>>11262813I don't know if it's just IQ. As was said already, Japanese have pretty high average IQs. What drove the west forward in leaps and bounds were a few outlier geniuses who were given relatively free rein, relative to other countries, despite all struggle.
https://www.youtube.com/watch?v=fD72QxVIdeABut the way China is being run, I don't think they will ever overtake the west. Intelligent people don't like being constrained. And scientific advancements, breaking new ground, questioning the status quo - that's not something that flourishes in a country where you can't even compare the president to Pooh without being arrested.

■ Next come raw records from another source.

(** ** The firewall interface *)
Record peer_args : Type := mkPeerArgs {
  pa_policy : list Z;
  pa_ip : list Z;
  pa_proto : Protocol;
  pa_sPort : option Port;
  pa_dPort : option Port;
  pa_action : Action;
  pa_ipset : string }.

Record route_args : Type := mkRouteArgs {
  ra_policy : list Z;
  ra_sources : list Prefix;
  ra_destination : Network;
  ra_proto : Protocol;
  ra_sPort : option Port;
  ra_dPort : option Port;
  ra_action : Action }.

(** The errors of a firewall are opaque to the manager. *)
Definition fw_error : Type := string.

(** The methods of firewall.Manager that the ACL manager calls, on a firewall
    state [F] with rule handles [R]; a route rule is handled by its id. *)
Class Firewall (F R : Type) : Type := {
  fwAddPeerFiltering : peer_args -> F -> F * (fw_error + list R);
  fwDeletePeerRule : R -> F -> F * option fw_error;
  fwAddRouteFiltering : route_args -> F -> F * (fw_error + string);
  fwDeleteRouteRule : string -> F -> F * option fw_error;
  fwFlush : F -> F * option fw_error;
  fwIsStateful : F -> bool }.

(** The arguments that the manager passes: a valid address and ports with one
    value or a range of two. *)
Definition args_ok (a : peer_args) : Prop :=
  IsValid (AddrFromSlice (pa_ip a)) = true /\ port_wf (pa_sPort a) /\ port_wf (pa_dPort a).

(** What a firewall promises: an invariant, the peer rules and the route rules
    that are in force, and which arguments a peer rule implements.  Adding
    returns rules that were not in force before; an addition that fails adds
    nothing; a deletion touches no other rule, and if it reports no error the
    rule is gone.  A deletion may fail, and then the rule may stay in force. *)
Class FirewallSpec (F R : Type) `{Firewall F R} : Type := {
  fw_inv : F -> Prop;
  peer_installed : F -> R -> Prop;
  route_installed : F -> string -> Prop;
  implements : R -> peer_args -> Prop;
  route_implements : string -> route_args -> Prop;
  add_peer_spec f a : fw_inv f -> args_ok a ->
    let '(f', res) := fwAddPeerFiltering a f in
    fw_inv f' /\ fwIsStateful f' = fwIsStateful f /\
    (forall x, route_installed f' x <-> route_installed f x) /\
    match res with
    | inl _ => forall r, peer_installed f' r <-> peer_installed f r
    | inr rs =>
        (forall r, peer_installed f' r <-> peer_installed f r \/ r ∈ rs) /\
        rs <> [] /\ NoDup rs /\ forall r, r ∈ rs -> ~ peer_installed f r /\ implements r a
    end;
  del_peer_spec f r : fw_inv f -> peer_installed f r ->
    let '(f', err) := fwDeletePeerRule r f in
    fw_inv f' /\ fwIsStateful f' = fwIsStateful f /\
    (forall x, route_installed f' x <-> route_installed f x) /\
    (forall r', peer_installed f' r' -> peer_installed f r') /\
    (forall r', r' <> r -> peer_installed f r' -> peer_installed f' r') /\
    (err = None -> ~ peer_installed f' r);
  add_route_spec f a : fw_inv f -> port_wf (ra_dPort a) -> ra_sPort a = None ->
    let '(f', res) := fwAddRouteFiltering a f in
    fw_inv f' /\ fwIsStateful f' = fwIsStateful f /\
    (forall r, peer_installed f' r <-> peer_installed f r) /\
    match res with
    | inl _ => forall x, route_installed f' x <-> route_installed f x
    | inr id => (forall x, route_installed f' x <-> route_installed f x \/ x = id) /\
                route_implements id a
    end;
  del_route_spec f id : fw_inv f -> route_installed f id ->
    let '(f', err) := fwDeleteRouteRule id f in
    fw_inv f' /\ fwIsStateful f' = fwIsStateful f /\
    (forall r, peer_installed f' r <-> peer_installed f r) /\
    (forall x, x <> id -> route_installed f' x <-> route_installed f x) /\
    (err = None -> ~ route_installed f' id);
  flush_spec f : fw_inv f ->
    let '(f', _) := fwFlush f in
    fw_inv f' /\ fwIsStateful f' = fwIsStateful f /\
    (forall r, peer_installed f' r <-> peer_installed f r) /\
    (forall x, route_installed f' x <-> route_installed f x) }.

(** ** The messages of the management service *)

(** Enumerations are open in protocol buffers: the numbers are kept. *)
Definition RuleProtocol_ALL : Z := 1.
Definition RuleProtocol_TCP : Z := 2.
Definition RuleProtocol_UDP : Z := 3.
Definition RuleProtocol_ICMP : Z := 4.
Definition RuleDirection_IN : Z := 0.
Definition RuleDirection_OUT : Z := 1.
Definition RuleAction_ACCEPT : Z := 0.
Definition RuleAction_DROP : Z := 1.

(** The oneof of [PortInfo]; a range message may be nil. *)
Inductive PortInfo : Type :=
| PINone
| PIPort (port : Z)
| PIRange (range : option (Z * Z)).

Record FirewallRule : Type := mkFirewallRule {
  fr_PeerIP : gostring;
  fr_Direction : Z;
  fr_Action : Z;
  fr_Protocol : Z;
  fr_Port : gostring;
  fr_PortInfo : option PortInfo;
  fr_PolicyID : list Z;
  fr_SourcePrefixes : list (list Z) }.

Science needs freedom and it needs taking chances on a few high IQ people that can make the next breakthrough. We have a lot of IT grunts nowadays, a lot of code monkeys. I have worked at several large US software companies. They all pride themselves with hiring the very best, but I was somewhat disappointed: yes, there are some super smart ones, which lead the flagship products, but the projects are so huge that most of the people companies hire, and most of the paper being published, are just glorified grunt work. Well paid grunt work, but nothing really novel. Sometimes I felt we were just duct taping things together and overcame obstacles with more people, more hardware, more resources, not smarter ideas. I didn't really feel like I was learning anything new. It also didn't feel like it really was the goal. We just did more of what was safe. There was little innovation.
Now I am back in academia because I was hoping it would be more fulfilling. I am depressed because all we are doing is throwing ever more datasets into the same machine learning models. I would really like to be part of the next big technology but I'm not sure anymore where that is going to be.